Alterntive libraries
Before I go into the details of my migration from Material-UI to Tailwind.css, I'll write down a list of relevant design systems for Tailwind.css that include MUI.
- material-tailwind, which translates the MUI design specifications to a design system in Tailwind.css
- daisy-ui, which of course isn't Material UI but still provides a very large set of components that visually are close to the MUI version 5 standard
You basically have to add all the CSS-styles for Material-Tailwind as an import, together with links for icons as well the font. For Daisy-UI, all you have to do is add it as a plugin to your confg-file.
Both libraries will be reduced to the styles you actually use, therefore they don't add any overhead.
Differences between Material-UI and Tailwind.css
One major obvious difference between the two libraries is that Material-UI provides an opinionated style while Tailwind.css offers you a set of utility-classes to generate CSS, but no specific styling per se. This means that if you heavly rely on the Material-guidelines, you'll have to rebuild some core components, for instance buttons and textfields, with Tailwind.css first.
Because both libraries use different units for scaling and spacing functions, the first iteration of the migration that didn’t break the building process looked quite misplaced.

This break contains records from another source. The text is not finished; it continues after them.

(* ===== verification/Server.v ===== *)
(** * Teredo server ([server.c])

Router advertisements, forwarding of bubbles and of small ICMPv6 packets,
and the shared raw socket. *)

From stdpp Require Import base gmap list numbers.
From S2P Require Import Prelude Words Addr Md5 Security Udp Packets Maintain.

(** ** Data *)

(** [struct teredo_server], without the threads. *)
Record teredo_server := mk_teredo_server {
  fd_primary : Z;
  fd_secondary : Z;
  sv_ip : Z;        (* server_ip *)
  sv_ip2 : Z;       (* server_ip2 *)
  sv_prefix : Z;
  advLinkMTU : Z;   (* network byte order *)
  lladdr : teredo_addr;
}.

(** The raw IPv6 socket shared by all servers. *)
Record raw_socket := mk_raw_socket { raw_fd : Z; raw_users : Z }.

Definition ENETUNREACH : Z := 51.
Definition EHOSTUNREACH : Z := 65.
Definition ECONNREFUSED : Z := 61.
Definition EMSGSIZE : Z := 40.
Definition EPROTO : Z := 100.

(** ** Router advertisements *)

Definition auth_header (nonce : list Z) : list Z := [0; 1; 0; 0] ++ nonce ++ [0].

Definition orig_header (port ip : Z) : list Z :=
  [0; teredo_orig_ind] ++ le_split 2 (unot 16 port) ++ le_split 4 (unot 32 ip).

Definition ra_header (s : teredo_server) (dest_ip6 : in6_addr) : ip6_hdr := {|
  ip6_flow := ip6_flow_v6;
  ip6_plen := htons 56;
  ip6_nxt := IPPROTO_ICMPV6;
  ip6_hlim := 255;
  ip6_src := ip6_of (lladdr s);
  ip6_dst := dest_ip6;
|}.

(** The router advertisement, prefix and MTU options, after the checksum. *)
Definition ra_tail (s : teredo_server) : list Z :=
  [0; 0; 0; 0] ++ [0; 0; 0; 0] ++ le_split 4 (htonl 2000) ++
  ([ND_OPT_PREFIX_INFORMATION; 4; 64; 0x40] ++ [255; 255; 255; 255] ++ [255; 255; 255; 255] ++
   [0; 0; 0; 0] ++ (le_split 4 (sv_prefix s) ++ le_split 4 (sv_ip s) ++ repeat 0 8)) ++
  ([ND_OPT_MTU; 1; 0; 0] ++ le_split 4 (advLinkMTU s)).

Definition ra_body (cksum : Z) (s : teredo_server) : list Z :=
  [ND_ROUTER_ADVERT; 0] ++ le_split 2 cksum ++ ra_tail s.

Definition ra_bytes (s : teredo_server) (dest_ip6 : in6_addr) : list Z :=
  let h := ra_header s dest_ip6 in
  put_ip6 h ++ ra_body (icmp6_checksum h (ra_body 0 s)) s.

Section server.
Context `{Env}.

(** The nonce is an array of the packet: its address is never null. *)
Definition SendRA (s : teredo_server) (p : teredo_packet) (dest_ip6 : in6_addr)
    (secondary : bool) : st world bool :=
  let iov := [auth_header (auth_nonce p); orig_header (source_port p) (source_ipv4 p);
              ra_bytes s dest_ip6] in
  let secondary := if IN6_IS_TEREDO_ADDR_CONE dest_ip6 then negb secondary else secondary in
  r ← teredo_sendv (if secondary then fd_secondary s else fd_primary s) iov
        (source_ipv4 p) (source_port p);
  mret (0 <? r).

Definition teredo_forward_udp (fd : Z) (packet : teredo_packet) (insert_orig : bool)
    : st world bool :=
  h ← lift (get_ip6 (ip6 packet));
  let dest_ipv4 := IN6_TEREDO_IPV4 (ip6_dst h) in
  let dest_port := IN6_TEREDO_PORT (ip6_dst h) in
  if negb (is_ipv4_global_unicast dest_ipv4) then mret false else
  let orig := if insert_orig then orig_header (source_port packet) (source_ipv4 packet) else [] in
  r ← teredo_sendv fd [orig; ip6 packet] dest_ipv4 dest_port;
  mret (0 <? r).

Definition soft_error (e : Z) : bool :=
  (e =? ENETUNREACH) || (e =? EACCES) || (e =? EHOSTUNREACH) || (e =? ECONNREFUSED)
  || (e =? EMSGSIZE) || (e =? EPROTO).

(** The loop on errors that an earlier packet caused. *)
Fixpoint send_tries (tries : nat) (data : list Z) (dst : in6_addr) : st world bool :=
  match tries with
  | O => mret false
  | S tries =>
    emit (Sendto_raw data dst);;
    r ← ask env_sendto;
    match r with
    | inl n => mret (n =? Z.of_nat (length data))
    | inr e => if soft_error e then send_tries tries data dst else mret false
    end
  end.

Definition teredo_send_ipv6 (p : list Z) (len : nat) : st world bool :=
  h ← lift (get_ip6 p);
  data ← lift (slice 0 len p);
  send_tries 10 data (ip6_dst h).

Definition IN6_IS_ADDR_GLOBAL (a : in6_addr) : bool :=
  negb (IN6_IS_ADDR_UNSPECIFIED a || IN6_IS_ADDR_LOOPBACK a || IN6_IS_ADDR_LINKLOCAL a
        || IN6_IS_ADDR_MULTICAST a).

(** [ip6_nxt == ICMPv6 && plen >= 8 && type == router solicitation]. *)
Definition is_rs (packet : teredo_packet) (h : ip6_hdr) (plen : Z) : res bool :=
  if (ip6_nxt h =? IPPROTO_ICMPV6) && (sizeof_nd_router_solicit <=? plen) then
    t ← rd8 40 (ip6 packet); Ok (t =? ND_ROUTER_SOLICIT)
  else Ok false.

(** Teredo server cases 1 to 3: [None] when the packet is discarded. *)
Definition server_check (packet : teredo_packet) : res (option (ip6_hdr * Z)) :=
  if (length (ip6 packet) <? 40)%nat then Ok None else
  h ← get_ip6 (ip6 packet);
  let plen := ntohs (ip6_plen h) in
  if negb (Z.shiftr (ip6_vfc h) 4 =? 6) || (Z.of_nat (length (ip6 packet)) <? 40 + plen)
  then Ok None else
  if negb (IsBubble h) && negb (ip6_nxt h =? IPPROTO_ICMPV6) then Ok None else
  if negb (is_ipv4_global_unicast (source_ipv4 packet)) then Ok None else
  Ok (Some (h, plen)).

(** Teredo server cases 4 to 7. *)
Definition server_accept (s : teredo_server) (packet : teredo_packet) (h : ip6_hdr) (plen : Z)
    : res bool :=
  rs ← (if IN6_IS_ADDR_LINKLOCAL (ip6_src h) && IN6_ARE_ADDR_EQUAL in6addr_allrouters (ip6_dst h)
        then is_rs packet h plen else Ok false);
  if (rs : bool) then Ok true else
  if IN6_TEREDO_PREFIX (ip6_src h) =? sv_prefix s then
    Ok (in6_matches_teredo_client (ip6_src h) (source_ipv4 packet) (source_port packet))
  else
    Ok ((IN6_TEREDO_PREFIX (ip6_dst h) =? sv_prefix s) &&
        (IN6_TEREDO_SERVER (ip6_dst h) =? sv_ip s)).

(** The packet comes from the server itself. *)
Definition from_self (s : teredo_server) (packet : teredo_packet) : bool :=
  ((source_ipv4 packet =? sv_ip s) || (source_ipv4 packet =? sv_ip2 s))
  && (source_port packet =? htons IPPORT_TEREDO).

(** After [accept:]. *)
Definition server_handle (s : teredo_server) (sec : bool) (packet : teredo_packet) (h : ip6_hdr)
    (plen : Z) : st world Z :=
  if from_self s packet then mret (-2) else
  if IN6_ARE_ADDR_EQUAL in6addr_allrouters (ip6_dst h)
     || IN6_ARE_ADDR_EQUAL (ip6_of (lladdr s)) (ip6_dst h)
  then
    rs ← lift (is_rs packet h plen);
    if (rs : bool) then
      ok ← SendRA s packet (ip6_src h) sec; mret (if (ok : bool) then 1 else -1)
    else mret (-2)
  else
  if negb (IN6_IS_ADDR_GLOBAL (ip6_dst h)) then mret (-2) else
  if negb (ip6_nxt h =? IPPROTO_NONE) && (88 <? plen) then mret (-2) else
  if negb (IN6_TEREDO_PREFIX (ip6_dst h) =? sv_prefix s) then
    ok ← teredo_send_ipv6 (ip6 packet) (Z.to_nat (40 + plen)); mret (if (ok : bool) then 2 else -1)
  else
    ok ← teredo_forward_udp (fd_primary s) packet (IN6_TEREDO_SERVER (ip6_dst h) =? sv_ip s);
    mret (if (ok : bool) then 3 else -1).
(* ===== verification/RelayProofs.v ===== *)
(** * Correctness of the relay ([relay.c])

Safety of every path through transmission and reception, lock discipline,
the rules by which a peer becomes trusted, and rate limits. *)

From stdpp Require Import base gmap list numbers.
From S2P Require Import Prelude Words Addr Md5 Security Udp Packets PeerList Discovery Maintain Relay.

(** ** Running relay code *)

(** [runs E m s Q]: from [s], [m] returns without a fault, everything it sends
    satisfies [E], and [Q] holds of the result. *)
Definition runs {A} (E : event -> Prop) (m : st sys A) (s : sys) (Q : A -> sys -> Prop) : Prop :=
  exists a s' evs, m s = Ok (a, s') /\ w_out (s_world s') = w_out (s_world s) ++ evs /\
    Forall E evs /\ Q a s'.

Section runs.
Context (E : event -> Prop).

Lemma runs_ret {A} (a : A) s (Q : A -> sys -> Prop) : Q a s -> runs E (mret a) s Q.
Proof. intros HQ. exists a, s, []. rewrite app_nil_r. by split_and!; [| |constructor|]. Qed.

Lemma runs_bind {A B} (m : st sys A) (f : A -> st sys B) s Q :
  runs E m s (fun a s' => runs E (f a) s' Q) -> runs E (m ≫= f) s Q.
Proof.
  intros (a & s1 & evs & E1 & Ew & He & b & s2 & evs' & E2 & Ew' & He' & HQ).
  exists b, s2, (evs ++ evs'). unfold mbind, st_bind. rewrite E1. split_and!; [done| | |done].
  - by rewrite Ew', Ew, app_assoc.
  - by apply list.Forall_app.
Qed.

Lemma runs_mono {A} (m : st sys A) s (P Q : A -> sys -> Prop) :
  runs E m s P -> (forall a s', P a s' -> Q a s') -> runs E m s Q.
Proof. intros (a & s1 & evs & E1 & Ew & He & HP) HQ. exists a, s1, evs. auto. Qed.

Lemma runs_weaken (E' : event -> Prop) {A} (m : st sys A) s (Q : A -> sys -> Prop) :
  (forall e, E' e -> E e) -> runs E' m s Q -> runs E m s Q.
Proof.
  intros HE (a & s1 & evs & E1 & Ew & He & HP). exists a, s1, evs. split_and!; try done.
  by eapply list.Forall_impl.
Qed.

Overall, it took me about 6 nightly hours to transition to Tailwind.css for a first stable release to publish. The swapping of Material-UI’s API was done faster than anticipated, and the progressive web app now only relies on Tailwind for all styles.
A near perfect Lighthouse performance
As Material-UI is naturally larger than Tailwind.css due to the lack of a CSS-minification as well as reduction to only the actually used CSS, I was also aiming for a better score when benchmarking the web app with Lighthouse. I’m only using web.dev/measure for this task, as it’s the most rigorous tool regarding real-world perceived performance by users.
Prior to the migration, all sites scored 100 points except for performance, where I reached around 75 to 80 points per measurement. After the migration, I can now report a performance between 90 and 95 points, depending on Vercel’s edge network performance, where the PWA is hosted. Thanks to Tailwind.css, I now nearly reach a perfect score, which is quite impressive considering the site uses quite a lot of styling (even though it seems very minimal) as well as media such as videos and images.
Conclusion: was it worth it?
Yes, definitely! The overall transition took only a couple of hours and resulted in a real-world performance gain and better benchmark score. I will fine tune some visual aspects in the following weeks to iron out potential inconsistencies after the migration, but overall I feel confident with the current version as the production build.
Tailwind.css is probably the most ergonomic CSS-library currently available, which makes coding a really nice experience. If you haven’t, try out now and see for yourself if you like it as much as I do.